The BA reference gradings for the German Dysplastic Bone Dataset were obtained using the GP standard by K.M. and A.K. (a pediatric endocrinologist with more than 20 years of clinical experience). For 643 out of 702 images, one of the assessments was obtained from the initial clinical report (by a pediatric radiologist or endocrinologist). The BA ratings for the remaining images and the second reference ratings were obtained from a dedicated session, in which the images were presented (a) using the same preprocessing procedures as for testing the models, (b) in a randomized order, and (c) blinded for the chronological age, the clinical report, and the diagnosis.
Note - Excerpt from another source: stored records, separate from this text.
(** * IDArling core: session state machine, event replay and string codecs

    A shallow embedding of [idarling/core/core.py] (class [Core]) and of the
    parts of [idarling/core/events.py] that replay events into IDA, together
    with the properties of the design document that concern them.

    Python objects are modelled by records whose fields carry the attribute
    names of the source, Python dictionaries by [gmap], and the side effects
    of a method (log lines, packets handed to the network module, calls into
    the IDA API, writes to the netnode) by a trace that the method extends.
    Methods run in a state-and-exception monad: a raised exception keeps the
    state reached so far, exactly as attribute assignments made before a
    [raise] stay visible in Python. *)

From Stdlib Require Import ZArith Lia List String Ascii Bool.
From Stdlib Require Import Decimal DecimalString DecimalZ DecimalPos.
From Stdlib.Strings Require Import Byte.
From stdpp Require Import gmap strings list fin_maps.
From stdpp Require Import sorting.
Import ListNotations.

Open Scope string_scope.
Open Scope list_scope.
Open Scope Z_scope.

(** ** Python results and the state-and-exception monad *)

Module Py.

(** The exception classes that the modelled code can raise. [Exception_]
    is the bare [Exception(msg)] of [RangeCmtChangedEvent.__call__]. *)
Inductive exn : Type :=
| NotImplementedError
| UnicodeDecodeError
| UnicodeEncodeError
| ValueError
| KeyError (key : string)
| AttributeError
| TypeError
| Exception_ (msg : string).

Inductive result (A : Type) : Type :=
| Ok (a : A)
| Raised (e : exn).
Arguments Ok {A} a.
Arguments Raised {A} e.

Definition is_ok {A} (r : result A) : bool :=
  match r with Ok _ => true | Raised _ => false end.

(** [f(r)] for a call whose argument may already have raised. *)
Definition and_then {A B} (r : result A) (f : A -> result B) : result B :=
  match r with
  | Ok a => f a
  | Raised e => Raised e
  end.

(** A method over a mutable state [S]. *)
Definition M (S A : Type) : Type := S -> result A * S.
(** * The interface *)

(** A packing of the integers below [range] in [width] bytes: it stores
    [image x] and nothing else, is undefined when the object is too short,
    and reading gives the integer back, whatever follows. *)
Class Packing (width : nat) (range : Z) (image : Z -> list Z)
    (pack : list Z -> nat -> Z -> option (list Z))
    (read : list Z -> option Z) : Prop := {
  image_length : forall x, length (image x) = width;
  image_bytes : forall x, bytes (image x);
  pack_stores : forall m o x, 0 <= x < range -> (o + width <= length m)%nat ->
    pack m o x = Some (splice m o (image x));
  pack_full : forall m o x, (length m < o + width)%nat -> pack m o x = None;
  read_image : forall x r, 0 <= x < range -> read (image x ++ r) = Some x;
  read_short : forall s, (length s < width)%nat -> read s = None;
}.

(** The digits of [x] to the base 256, the lowest first. *)
Fixpoint le_bytes (w : nat) (x : Z) : list Z :=
  match w with
  | O => []
  | S w' => u8 x :: le_bytes w' (Z.shiftr x 8)
  end.

Definition be_bytes (w : nat) (x : Z) : list Z := rev (le_bytes w x).

(** The halves of a 64-bit integer. *)
Definition half_lo (x : Z) : Z := Z.land x 4294967295.
Definition half_hi (x : Z) : Z := u32 (Z.shiftr x 32).

(** * Lemmas *)

Lemma le_bytes_length (w : nat) (x : Z) : length (le_bytes w x) = w.
Proof. revert x. induction w; simpl; auto. Qed.

Lemma le_bytes_bytes (w : nat) (x : Z) : bytes (le_bytes w x).
Proof.
  revert x. induction w; intros x; simpl; constructor; [apply u8_range|apply IHw].
Qed.

Lemma le_bytes_app (w v : nat) (x : Z) :
  le_bytes (w + v) x = le_bytes w x ++ le_bytes v (Z.shiftr x (8 * Z.of_nat w)).
Proof.
  revert x. induction w as [|w IH]; intros x; simpl.
  - by rewrite Z.shiftr_0_r.
  - rewrite IH, Z.shiftr_shiftr by lia. do 3 f_equal. f_equal. lia.
Qed.

Lemma le_bytes_mod (w : nat) (x : Z) :
  le_bytes w (x mod 256 ^ Z.of_nat w) = le_bytes w x.
Proof.
  revert x. induction w as [|w IH]; intros x; [done|].
  cbn [le_bytes]. rewrite !Z.shiftr_div_pow2 by lia. change (2 ^ 8) with 256.
  replace (Z.of_nat (S w)) with (1 + Z.of_nat w) by lia.
  rewrite Z.pow_add_r, Z.pow_1_r by lia.
  assert (0 < 256 ^ Z.of_nat w) by lia. f_equal.
  - unfold u8. rewrite Z.rem_mul_r by lia. zmod.
  - rewrite <- (IH (x / 256)). f_equal. rewrite Z.rem_mul_r by lia.
    rewrite (Z.mul_comm 256), Z.add_comm, Z.div_add_l by lia.
    rewrite (Z.div_small (x mod 256)); zmod.
Qed.

Lemma be_bytes_length (w : nat) (x : Z) : length (be_bytes w x) = w.
Proof. unfold be_bytes. by rewrite length_rev, le_bytes_length. Qed.

Lemma be_bytes_bytes (w : nat) (x : Z) : bytes (be_bytes w x).
Proof. apply Forall_rev, le_bytes_bytes. Qed.
(** [wcstou8s] lets a character through when the bytes so far fill [count]
    exactly, but [wctou8] also stores a terminator: converting a string of
    [count] ASCII characters writes one byte past a buffer of [count] bytes. *)
Theorem wcstou8s_overrun (m pw : list Z) :
  pw <> [] -> length m = length pw -> Z.of_nat (length pw) < 2147483648 ->
  Forall (fun w => 1 <= w < 128) pw ->
  wcstou8s (Some m) (pw ++ [0]) (Z.of_nat (length pw)) = None.
Proof.
  intros Hne Hm Hs Hf. unfold wcstou8s.
  assert (forall w, 1 <= w < 128 -> mask w (Z.lnot 127) = true) as Hmask.
  { intros w Hw. change 127 with (Z.ones 7). rewrite mask_spec by lia.
    change (2 ^ 7) with 128. lia. }
  assert (wcsu8slen (pw ++ [0]) = Some (Z.of_nat (length pw))) as ->.
  { clear Hne Hm. induction Hf as [|w pw Hw _ IH]; [done|].
    cbn [app wcsu8slen length] in *. zfalse (w =? 0). rewrite IH by lia.
    cbn [mbind option_bind]. rewrite Hmask by done. unfold chk32.
    replace (_ && _) with true by lia. f_equal. lia. }
  cbn [mbind option_bind].
  assert (forall k m p, (p + length k = length m)%nat -> k <> [] ->
    Forall (fun w => 1 <= w < 128) k ->
    wcstou8s_loop m p (k ++ [0]) (Z.of_nat p) (Z.of_nat (length m)) = None) as L.
  { clear. intros k. induction k as [|w k IH]; intros m p Hp Hne Hf; [done|].
    inversion Hf as [|? ? Hw Hf']; subst. cbn [app wcstou8s_loop length] in *.
    assert (mask w (Z.lnot 127) = true) as Hmk.
    { change 127 with (Z.ones 7). rewrite mask_spec by lia.
      change (2 ^ 7) with 128. lia. }
    zfalse (w =? 0). unfold wcu8len, wctou8. rewrite Hmk. change (0 <=? 1) with true.
    cbv iota. ztrue (Z.of_nat p + 1 <=? Z.of_nat (length m)).
    rewrite store_Some by lia. cbn [mbind option_bind].
    destruct (decide (k = [])) as [->|Hk].
    - rewrite store_None; [done|]. rewrite length_insert. simpl in Hp. lia.
    - assert (0 < length k)%nat by (destruct k; simpl; [done|lia]).
      rewrite store_Some by (rewrite length_insert; lia). cbn [mbind option_bind].
      replace (Z.of_nat p + 1) with (Z.of_nat (p + 1)) by lia.
      change (Z.to_nat 1) with 1%nat.
      set (m' := <[(p + 1)%nat:=0]> _).
      replace (length m) with (length m') by (unfold m'; by rewrite !length_insert).
      apply IH; [|done|done]. unfold m'. rewrite !length_insert. lia. }
  specialize (L pw m 0%nat). rewrite Hm in L. apply L; [done|done|done].
Qed.

Lemma wcstou8s_overrun_witness :
  wcstou8s (Some [1; 2]) (lit "ab" ++ [0]) 2 = None.
Proof.
  apply (wcstou8s_overrun [1; 2] (lit "ab"));
    [discriminate|reflexivity|reflexivity|repeat constructor; lia].
Defined.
The process by which the datasets described above were used in the training and testing of our AI is shown in Fig. 4.

Fig. 4
figure 4

Flowchart describing the use of the different datasets for training and testing of our models. DHA Los Angeles Digital Hand Atlas, GDBD German Dysplastic Bone Dataset, MAD mean absolute difference, RSNA Radiological Society of North America

Design and development of Deeplasia

Image background removal and preprocessing

Imaging and scanning induce artifacts to the input images, e.g., department-specific markers or white borders surrounding the radiograph carrier in the scan. Such artifacts (which are present in many of the images in our German Dysplastic Bone Dataset) have been shown to bias DL models, for example by Zech et al. [30]. Further, high-intensity borders can potentially skew the image normalization for inference. To prevent these problems, we trained and incorporated DL modules within Deeplasia to automatically extract the hand from the scan by masking the background. Some examples of the results of our preprocessing on dysplastic hands are shown in Fig. 3. The details of our hand segmentation approach are described in Supplementary Material 1. The training masks and the code for the hand segmentation are publicly available via Rassmann et al. [31] and github.com/aimi-bonn/ hand-segmentation, respectively.

Bone age model training

As a baseline approach for the BA model, we followed the design principle winning the 2017 RSNA Pediatric BA ML Challenge [15, 16]. The model architecture, outlined in Supplementary Material 2, is composed of a fully convolutional neural network (CNN) as a feature extractor, channel-wise average pooling of the extracted features, and concatenation of a representation of the patient’s sex inflated to 32 neurons (we further discuss the effect of sex on BA assessment in Supplementary Material 2). The results are passed through a variable set of fully-connected (FC) layers to achieve a final prediction. We employ EfficientNets [32] as backbone feature extractors. In comparison to previously proposed end-to-end learning methods [16, 33], our applied average pooling reduces the dimensionality of the learned features and, thus, decreases the model size. For example, the largest of our BA models has a feature dimensionality of 1,792 resulting in a total network size of 23 × 106 parameters, while the configuration proposed by Torres et al. [33] uses a feature dimensionality of 33,712 and 82 × 106 parameters. All the details of our training procedure for reproducing the models are described in Supplementary Materials 2 and 3, and the open-source code for training the BA models is available at github.com/aimi-bonn/Deeplasia and deeplasia.de.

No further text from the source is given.